(* ===== verification/MigrationExecutor.v ===== *)
(** * Lifecycle migrations: the executor (packages/lifecycle-migrations, executor.py)

    The files below the instance root are a finite map from the components of a
    path to a node.  Every system call that reads a file or changes the tree may
    fail: the world carries a schedule of faults, consumed one per call, and a
    failing write may leave the first bytes of what it was given.  Absolute
    paths, permissions and concurrent writers are outside the model; so is the
    death of the process between two calls.  [path.resolve] stays below the root
    once no component is a link, so the check that it does has no counterpart. *)

From S2P Require Import Prelude Json JsonParse Sha256 Paths MigrationContract MigrationRegistry.

Create HintDb frames.

(** ** The files of an instance *)

Abbreviation key := (list string).

Inductive node :=
| File (bytes : string)
| Dir
| Link (live : bool)   (* a symbolic link, to something that exists or not *)
| Special.             (* a socket, a device, a named pipe *)

#[export] Instance node_eq_dec : EqDecision node.
Proof. solve_decision. Defined.

Abbreviation tree_map := (gmap key node).

(** One system call: it succeeds, or fails after [n] bytes. *)
Abbreviation fault := (option nat).

Record world := mkWorld {
  root_is_dir : bool;
  tree : tree_map;
  faults : list fault;
  snapshots : list (string * option string);   (* of the running transaction *)
}.

Abbreviation run := (M world mig_error).

Definition set_tree (t : tree_map) (w : world) : world :=
  mkWorld (root_is_dir w) t (faults w) (snapshots w).
Definition set_faults (l : list fault) (w : world) : world :=
  mkWorld (root_is_dir w) (tree w) l (snapshots w).
Definition set_snapshots (l : list (string * option string)) (w : world) : world :=
  mkWorld (root_is_dir w) (tree w) (faults w) l.

(** [act] is what the call does, [None] when the operating system refuses it;
    [broken n] is what is left when it fails by a fault. *)
Definition os_call (act : tree_map -> option tree_map) (broken : nat -> tree_map -> tree_map) : run unit :=
  fun w =>
    match faults w with
    | Some n :: rest => (set_tree (broken n (tree w)) (set_faults rest w), Raise OSError)
    | _ =>
        let w' := set_faults (tail (faults w)) w in
        match act (tree w) with
        | Some t => (set_tree t w', Ok tt)
        | None => (w', Raise OSError)
        end
    end.

Definition unchanged (n : nat) (t : tree_map) : tree_map := t.

Definition is_symlink (t : tree_map) (k : key) : bool :=
  match t !! k with Some (Link _) => true | _ => false end.
Definition exists_ (t : tree_map) (k : key) : bool :=
  match t !! k with None | Some (Link false) => false | _ => true end.
Definition is_file (t : tree_map) (k : key) : bool :=
  match t !! k with Some (File _) => true | _ => false end.

Definition parent (k : key) : key := take (length k - 1) k.
Definition name (k : key) : string := default "" (last k).
Definition prefixes (k : key) : list key := map (fun n => take n k) (seq 1 (length k)).

(** [os.mkdir], when a directory in the way is fine. *)
Definition mkdir (k : key) : run unit :=
  let* t := gets tree in
  match t !! k with
  | Some Dir => ret tt
  | None => os_call (fun t => Some (<[k := Dir]> t)) unchanged
  | Some _ => raise OSError
  end.

(** [path.mkdir(parents=True, exist_ok=True)], given the path and its ancestors, from
    the outermost inwards. *)
Fixpoint mkdirs (ks : list key) : run unit :=
  match ks with
  | [] => ret tt
  | k :: rest => mkdir k >>* mkdirs rest
  end.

### Required work
Search the listing above for the string "unchanged" and copy each line that has it.

### Exercise solution
Definition unchanged (n : nat) (t : tree_map) : tree_map := t.
  | None => os_call (fun t => Some (<[k := Dir]> t)) unchanged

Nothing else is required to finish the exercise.